> _Problem details_:
Reproduce the records below exactly, but only between the lines holding "Lemma for_loop_update (h" and "replace (k0 <=?", inclusive.
>>>>
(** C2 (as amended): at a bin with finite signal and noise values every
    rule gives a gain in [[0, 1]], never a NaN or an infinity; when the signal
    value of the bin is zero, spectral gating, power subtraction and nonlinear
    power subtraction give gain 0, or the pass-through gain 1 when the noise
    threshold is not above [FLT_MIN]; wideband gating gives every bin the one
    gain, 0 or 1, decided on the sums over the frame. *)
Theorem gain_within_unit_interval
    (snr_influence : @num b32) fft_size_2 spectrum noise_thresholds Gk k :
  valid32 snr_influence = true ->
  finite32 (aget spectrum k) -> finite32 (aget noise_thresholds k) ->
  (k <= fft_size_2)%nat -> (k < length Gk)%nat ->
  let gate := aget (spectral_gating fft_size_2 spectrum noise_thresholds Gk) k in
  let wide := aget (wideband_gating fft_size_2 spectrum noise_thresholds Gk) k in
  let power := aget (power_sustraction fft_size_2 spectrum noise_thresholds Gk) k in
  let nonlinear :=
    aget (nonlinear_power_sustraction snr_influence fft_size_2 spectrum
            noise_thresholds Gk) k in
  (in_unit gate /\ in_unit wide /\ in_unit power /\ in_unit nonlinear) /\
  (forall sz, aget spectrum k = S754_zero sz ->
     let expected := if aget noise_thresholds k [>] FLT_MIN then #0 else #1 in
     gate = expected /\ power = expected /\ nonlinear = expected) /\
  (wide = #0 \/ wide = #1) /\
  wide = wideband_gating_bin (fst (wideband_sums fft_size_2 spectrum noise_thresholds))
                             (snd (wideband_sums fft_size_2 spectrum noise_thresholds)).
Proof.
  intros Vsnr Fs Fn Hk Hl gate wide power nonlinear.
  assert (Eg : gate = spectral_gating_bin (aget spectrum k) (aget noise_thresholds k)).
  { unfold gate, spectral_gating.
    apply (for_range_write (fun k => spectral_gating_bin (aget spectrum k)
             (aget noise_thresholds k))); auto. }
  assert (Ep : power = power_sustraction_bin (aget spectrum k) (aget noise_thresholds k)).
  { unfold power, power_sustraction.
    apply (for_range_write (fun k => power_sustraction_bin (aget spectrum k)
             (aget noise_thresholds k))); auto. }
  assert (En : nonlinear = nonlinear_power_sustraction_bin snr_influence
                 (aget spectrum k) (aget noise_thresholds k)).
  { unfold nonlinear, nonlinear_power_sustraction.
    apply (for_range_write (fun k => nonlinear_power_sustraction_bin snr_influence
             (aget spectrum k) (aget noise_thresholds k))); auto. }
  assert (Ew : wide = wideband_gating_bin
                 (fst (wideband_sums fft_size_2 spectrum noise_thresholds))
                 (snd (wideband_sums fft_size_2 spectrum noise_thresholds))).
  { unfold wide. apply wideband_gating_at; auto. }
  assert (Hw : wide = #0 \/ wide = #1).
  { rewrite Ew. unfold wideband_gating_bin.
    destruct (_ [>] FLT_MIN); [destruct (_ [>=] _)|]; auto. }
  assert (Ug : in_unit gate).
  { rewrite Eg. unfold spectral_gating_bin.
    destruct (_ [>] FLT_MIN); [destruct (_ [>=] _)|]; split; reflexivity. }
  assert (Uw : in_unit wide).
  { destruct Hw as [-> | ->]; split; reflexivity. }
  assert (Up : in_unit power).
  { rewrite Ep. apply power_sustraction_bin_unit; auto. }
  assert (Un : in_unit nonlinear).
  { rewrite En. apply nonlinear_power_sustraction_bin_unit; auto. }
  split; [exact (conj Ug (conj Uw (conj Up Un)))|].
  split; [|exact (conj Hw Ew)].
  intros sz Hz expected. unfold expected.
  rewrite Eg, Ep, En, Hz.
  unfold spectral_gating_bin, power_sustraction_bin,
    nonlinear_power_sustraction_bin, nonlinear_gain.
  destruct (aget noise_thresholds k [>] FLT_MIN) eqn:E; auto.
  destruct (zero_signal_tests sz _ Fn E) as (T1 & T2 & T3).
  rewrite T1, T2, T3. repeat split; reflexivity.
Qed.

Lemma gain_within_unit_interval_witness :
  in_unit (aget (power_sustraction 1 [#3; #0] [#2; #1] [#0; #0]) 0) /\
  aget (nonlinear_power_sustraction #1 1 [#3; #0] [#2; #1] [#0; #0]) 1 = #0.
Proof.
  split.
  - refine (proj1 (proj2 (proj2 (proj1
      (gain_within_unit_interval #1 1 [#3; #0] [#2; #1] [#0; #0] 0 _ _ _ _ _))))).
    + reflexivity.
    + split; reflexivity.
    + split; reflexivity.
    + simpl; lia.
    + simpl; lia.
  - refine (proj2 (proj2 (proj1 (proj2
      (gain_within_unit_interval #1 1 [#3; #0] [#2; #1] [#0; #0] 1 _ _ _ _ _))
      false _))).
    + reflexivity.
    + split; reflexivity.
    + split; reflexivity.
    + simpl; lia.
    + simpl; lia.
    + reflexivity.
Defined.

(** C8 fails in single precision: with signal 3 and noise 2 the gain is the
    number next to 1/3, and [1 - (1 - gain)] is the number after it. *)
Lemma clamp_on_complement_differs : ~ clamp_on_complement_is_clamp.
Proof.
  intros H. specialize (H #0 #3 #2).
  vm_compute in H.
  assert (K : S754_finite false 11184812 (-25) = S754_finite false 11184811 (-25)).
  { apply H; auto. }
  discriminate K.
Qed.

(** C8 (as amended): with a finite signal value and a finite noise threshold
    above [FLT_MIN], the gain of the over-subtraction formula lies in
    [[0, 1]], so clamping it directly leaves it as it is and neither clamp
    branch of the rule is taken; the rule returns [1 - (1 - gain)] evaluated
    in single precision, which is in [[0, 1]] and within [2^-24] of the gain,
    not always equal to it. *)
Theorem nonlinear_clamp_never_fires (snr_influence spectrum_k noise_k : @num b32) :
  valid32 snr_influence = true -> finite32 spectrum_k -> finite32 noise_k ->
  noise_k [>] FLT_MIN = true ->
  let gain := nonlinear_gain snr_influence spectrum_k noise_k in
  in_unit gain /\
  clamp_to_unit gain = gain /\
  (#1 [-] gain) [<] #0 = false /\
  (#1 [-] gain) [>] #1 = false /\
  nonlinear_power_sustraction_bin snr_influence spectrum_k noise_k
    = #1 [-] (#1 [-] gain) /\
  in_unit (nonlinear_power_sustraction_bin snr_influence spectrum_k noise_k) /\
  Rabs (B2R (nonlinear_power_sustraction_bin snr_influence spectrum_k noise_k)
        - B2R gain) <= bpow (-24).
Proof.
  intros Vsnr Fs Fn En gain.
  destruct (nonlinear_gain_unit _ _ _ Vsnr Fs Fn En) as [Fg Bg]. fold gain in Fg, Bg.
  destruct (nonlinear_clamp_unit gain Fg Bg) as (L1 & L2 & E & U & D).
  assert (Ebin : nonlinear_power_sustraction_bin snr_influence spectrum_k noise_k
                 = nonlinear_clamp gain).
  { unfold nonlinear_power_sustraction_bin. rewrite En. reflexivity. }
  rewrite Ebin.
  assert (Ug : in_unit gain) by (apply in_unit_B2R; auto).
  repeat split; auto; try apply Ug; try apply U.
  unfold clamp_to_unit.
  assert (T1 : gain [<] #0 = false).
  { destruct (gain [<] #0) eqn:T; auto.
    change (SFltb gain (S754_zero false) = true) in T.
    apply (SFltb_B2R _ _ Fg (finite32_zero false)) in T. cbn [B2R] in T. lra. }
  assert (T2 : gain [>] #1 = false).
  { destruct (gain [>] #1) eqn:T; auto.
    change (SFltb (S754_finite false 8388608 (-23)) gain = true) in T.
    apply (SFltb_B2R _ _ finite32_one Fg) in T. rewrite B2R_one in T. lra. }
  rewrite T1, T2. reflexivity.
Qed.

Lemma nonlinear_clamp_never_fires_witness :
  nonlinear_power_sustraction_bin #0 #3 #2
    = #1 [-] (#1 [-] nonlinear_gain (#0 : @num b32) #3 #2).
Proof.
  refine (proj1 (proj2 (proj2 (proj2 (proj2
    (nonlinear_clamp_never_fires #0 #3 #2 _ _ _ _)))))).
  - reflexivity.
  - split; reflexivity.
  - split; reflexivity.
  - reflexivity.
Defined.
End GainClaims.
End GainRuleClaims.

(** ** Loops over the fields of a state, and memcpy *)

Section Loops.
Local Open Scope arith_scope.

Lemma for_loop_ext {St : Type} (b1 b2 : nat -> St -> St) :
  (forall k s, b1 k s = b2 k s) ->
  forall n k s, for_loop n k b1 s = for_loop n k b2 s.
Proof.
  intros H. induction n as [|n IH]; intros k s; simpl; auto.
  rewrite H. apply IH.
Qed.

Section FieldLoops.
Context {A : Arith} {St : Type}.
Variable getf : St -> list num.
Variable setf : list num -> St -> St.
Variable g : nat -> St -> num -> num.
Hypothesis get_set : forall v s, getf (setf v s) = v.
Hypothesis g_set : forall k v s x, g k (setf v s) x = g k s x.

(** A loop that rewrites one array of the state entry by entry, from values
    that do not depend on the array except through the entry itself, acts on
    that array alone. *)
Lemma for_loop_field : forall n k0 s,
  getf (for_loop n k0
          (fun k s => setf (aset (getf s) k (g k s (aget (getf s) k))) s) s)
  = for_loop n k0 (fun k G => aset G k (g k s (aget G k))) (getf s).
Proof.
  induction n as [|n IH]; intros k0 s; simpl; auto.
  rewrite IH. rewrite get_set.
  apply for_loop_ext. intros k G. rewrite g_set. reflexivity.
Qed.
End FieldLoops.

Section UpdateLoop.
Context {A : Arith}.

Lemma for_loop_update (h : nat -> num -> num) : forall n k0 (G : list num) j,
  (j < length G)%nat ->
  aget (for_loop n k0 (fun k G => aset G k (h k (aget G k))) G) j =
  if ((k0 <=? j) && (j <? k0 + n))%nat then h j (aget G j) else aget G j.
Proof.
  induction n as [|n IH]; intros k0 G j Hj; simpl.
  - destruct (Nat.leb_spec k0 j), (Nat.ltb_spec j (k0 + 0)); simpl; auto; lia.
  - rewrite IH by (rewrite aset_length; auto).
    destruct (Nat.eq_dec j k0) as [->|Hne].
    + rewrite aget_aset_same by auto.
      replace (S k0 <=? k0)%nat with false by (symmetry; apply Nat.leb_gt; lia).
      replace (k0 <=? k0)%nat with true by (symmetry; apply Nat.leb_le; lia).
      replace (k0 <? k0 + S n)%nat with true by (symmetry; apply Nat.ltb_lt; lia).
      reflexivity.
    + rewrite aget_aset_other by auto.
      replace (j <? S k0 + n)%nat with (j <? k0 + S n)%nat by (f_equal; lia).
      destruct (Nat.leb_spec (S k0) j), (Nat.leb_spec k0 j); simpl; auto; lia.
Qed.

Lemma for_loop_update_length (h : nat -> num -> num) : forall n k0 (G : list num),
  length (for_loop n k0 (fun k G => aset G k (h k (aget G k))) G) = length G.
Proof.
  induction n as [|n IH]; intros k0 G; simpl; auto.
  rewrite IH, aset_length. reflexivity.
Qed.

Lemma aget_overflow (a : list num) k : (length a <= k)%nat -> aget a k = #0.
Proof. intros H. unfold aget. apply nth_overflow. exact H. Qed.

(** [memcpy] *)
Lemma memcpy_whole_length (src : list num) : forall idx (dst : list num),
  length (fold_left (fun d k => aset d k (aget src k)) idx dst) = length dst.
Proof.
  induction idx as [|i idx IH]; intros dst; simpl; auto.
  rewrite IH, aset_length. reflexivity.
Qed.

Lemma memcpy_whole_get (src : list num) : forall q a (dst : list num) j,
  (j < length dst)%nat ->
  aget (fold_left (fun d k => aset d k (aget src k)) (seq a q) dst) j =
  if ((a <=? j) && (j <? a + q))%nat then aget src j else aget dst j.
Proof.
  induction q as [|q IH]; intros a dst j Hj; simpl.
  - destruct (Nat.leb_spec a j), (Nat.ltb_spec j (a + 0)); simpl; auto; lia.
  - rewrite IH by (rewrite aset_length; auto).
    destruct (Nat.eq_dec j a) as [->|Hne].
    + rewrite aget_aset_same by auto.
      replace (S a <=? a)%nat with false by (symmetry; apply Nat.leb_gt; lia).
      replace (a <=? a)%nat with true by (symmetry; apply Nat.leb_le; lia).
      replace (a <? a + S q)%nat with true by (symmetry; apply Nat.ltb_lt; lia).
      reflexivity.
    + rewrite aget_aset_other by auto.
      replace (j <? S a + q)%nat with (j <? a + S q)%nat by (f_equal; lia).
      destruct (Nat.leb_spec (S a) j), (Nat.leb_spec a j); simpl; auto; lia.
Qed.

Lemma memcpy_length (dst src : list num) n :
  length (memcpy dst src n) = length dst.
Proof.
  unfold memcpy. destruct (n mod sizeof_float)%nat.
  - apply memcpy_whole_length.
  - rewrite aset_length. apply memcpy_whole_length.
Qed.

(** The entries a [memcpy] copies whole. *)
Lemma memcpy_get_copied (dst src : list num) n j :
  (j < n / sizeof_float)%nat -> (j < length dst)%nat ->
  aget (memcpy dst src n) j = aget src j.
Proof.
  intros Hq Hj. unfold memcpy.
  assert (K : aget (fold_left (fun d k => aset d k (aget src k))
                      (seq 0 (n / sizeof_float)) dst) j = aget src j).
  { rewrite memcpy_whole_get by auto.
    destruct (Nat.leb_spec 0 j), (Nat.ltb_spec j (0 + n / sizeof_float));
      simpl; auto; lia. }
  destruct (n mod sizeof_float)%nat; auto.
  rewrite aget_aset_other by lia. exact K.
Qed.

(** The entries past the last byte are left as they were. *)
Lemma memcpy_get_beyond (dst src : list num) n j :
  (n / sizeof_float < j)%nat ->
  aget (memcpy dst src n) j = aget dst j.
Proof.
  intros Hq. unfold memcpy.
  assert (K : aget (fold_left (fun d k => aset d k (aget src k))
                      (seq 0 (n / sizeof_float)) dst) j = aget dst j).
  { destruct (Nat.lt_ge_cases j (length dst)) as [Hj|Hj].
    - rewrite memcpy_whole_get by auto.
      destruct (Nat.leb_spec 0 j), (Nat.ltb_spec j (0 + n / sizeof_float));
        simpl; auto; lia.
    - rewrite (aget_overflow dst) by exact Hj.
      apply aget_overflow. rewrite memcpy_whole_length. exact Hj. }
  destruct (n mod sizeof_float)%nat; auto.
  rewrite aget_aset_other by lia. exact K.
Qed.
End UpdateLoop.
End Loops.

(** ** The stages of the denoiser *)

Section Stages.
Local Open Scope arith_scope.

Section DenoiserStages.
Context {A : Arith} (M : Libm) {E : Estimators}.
<<<<
>>>>
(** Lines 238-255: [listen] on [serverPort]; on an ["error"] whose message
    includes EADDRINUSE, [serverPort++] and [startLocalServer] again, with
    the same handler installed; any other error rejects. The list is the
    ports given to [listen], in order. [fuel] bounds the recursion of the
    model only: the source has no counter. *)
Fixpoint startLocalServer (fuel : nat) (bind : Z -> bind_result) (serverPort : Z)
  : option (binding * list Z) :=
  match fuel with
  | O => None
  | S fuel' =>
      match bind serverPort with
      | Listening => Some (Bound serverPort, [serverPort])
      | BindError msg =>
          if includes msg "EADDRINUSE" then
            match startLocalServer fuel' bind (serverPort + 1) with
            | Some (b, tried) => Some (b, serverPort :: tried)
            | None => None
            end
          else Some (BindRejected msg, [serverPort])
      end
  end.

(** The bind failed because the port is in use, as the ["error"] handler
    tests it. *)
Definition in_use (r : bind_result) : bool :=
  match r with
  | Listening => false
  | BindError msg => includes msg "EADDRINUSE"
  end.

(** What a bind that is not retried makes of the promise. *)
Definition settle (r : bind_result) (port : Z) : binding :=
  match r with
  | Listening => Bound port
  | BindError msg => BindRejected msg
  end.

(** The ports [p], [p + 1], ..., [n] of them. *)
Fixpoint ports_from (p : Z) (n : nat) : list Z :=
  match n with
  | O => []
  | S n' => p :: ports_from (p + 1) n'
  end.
<<<<
> _Answer to this exercise_:
Lemma for_loop_update (h : nat -> num -> num) : forall n k0 (G : list num) j,
  (j < length G)%nat ->
  aget (for_loop n k0 (fun k G => aset G k (h k (aget G k))) G) j =
  if ((k0 <=? j) && (j <? k0 + n))%nat then h j (aget G j) else aget G j.
Proof.
  induction n as [|n IH]; intros k0 G j Hj; simpl.
  - destruct (Nat.leb_spec k0 j), (Nat.ltb_spec j (k0 + 0)); simpl; auto; lia.
  - rewrite IH by (rewrite aset_length; auto).
    destruct (Nat.eq_dec j k0) as [->|Hne].
    + rewrite aget_aset_same by auto.
      replace (S k0 <=? k0)%nat with false by (symmetry; apply Nat.leb_gt; lia).
      replace (k0 <=? k0)%nat with true by (symmetry; apply Nat.leb_le; lia).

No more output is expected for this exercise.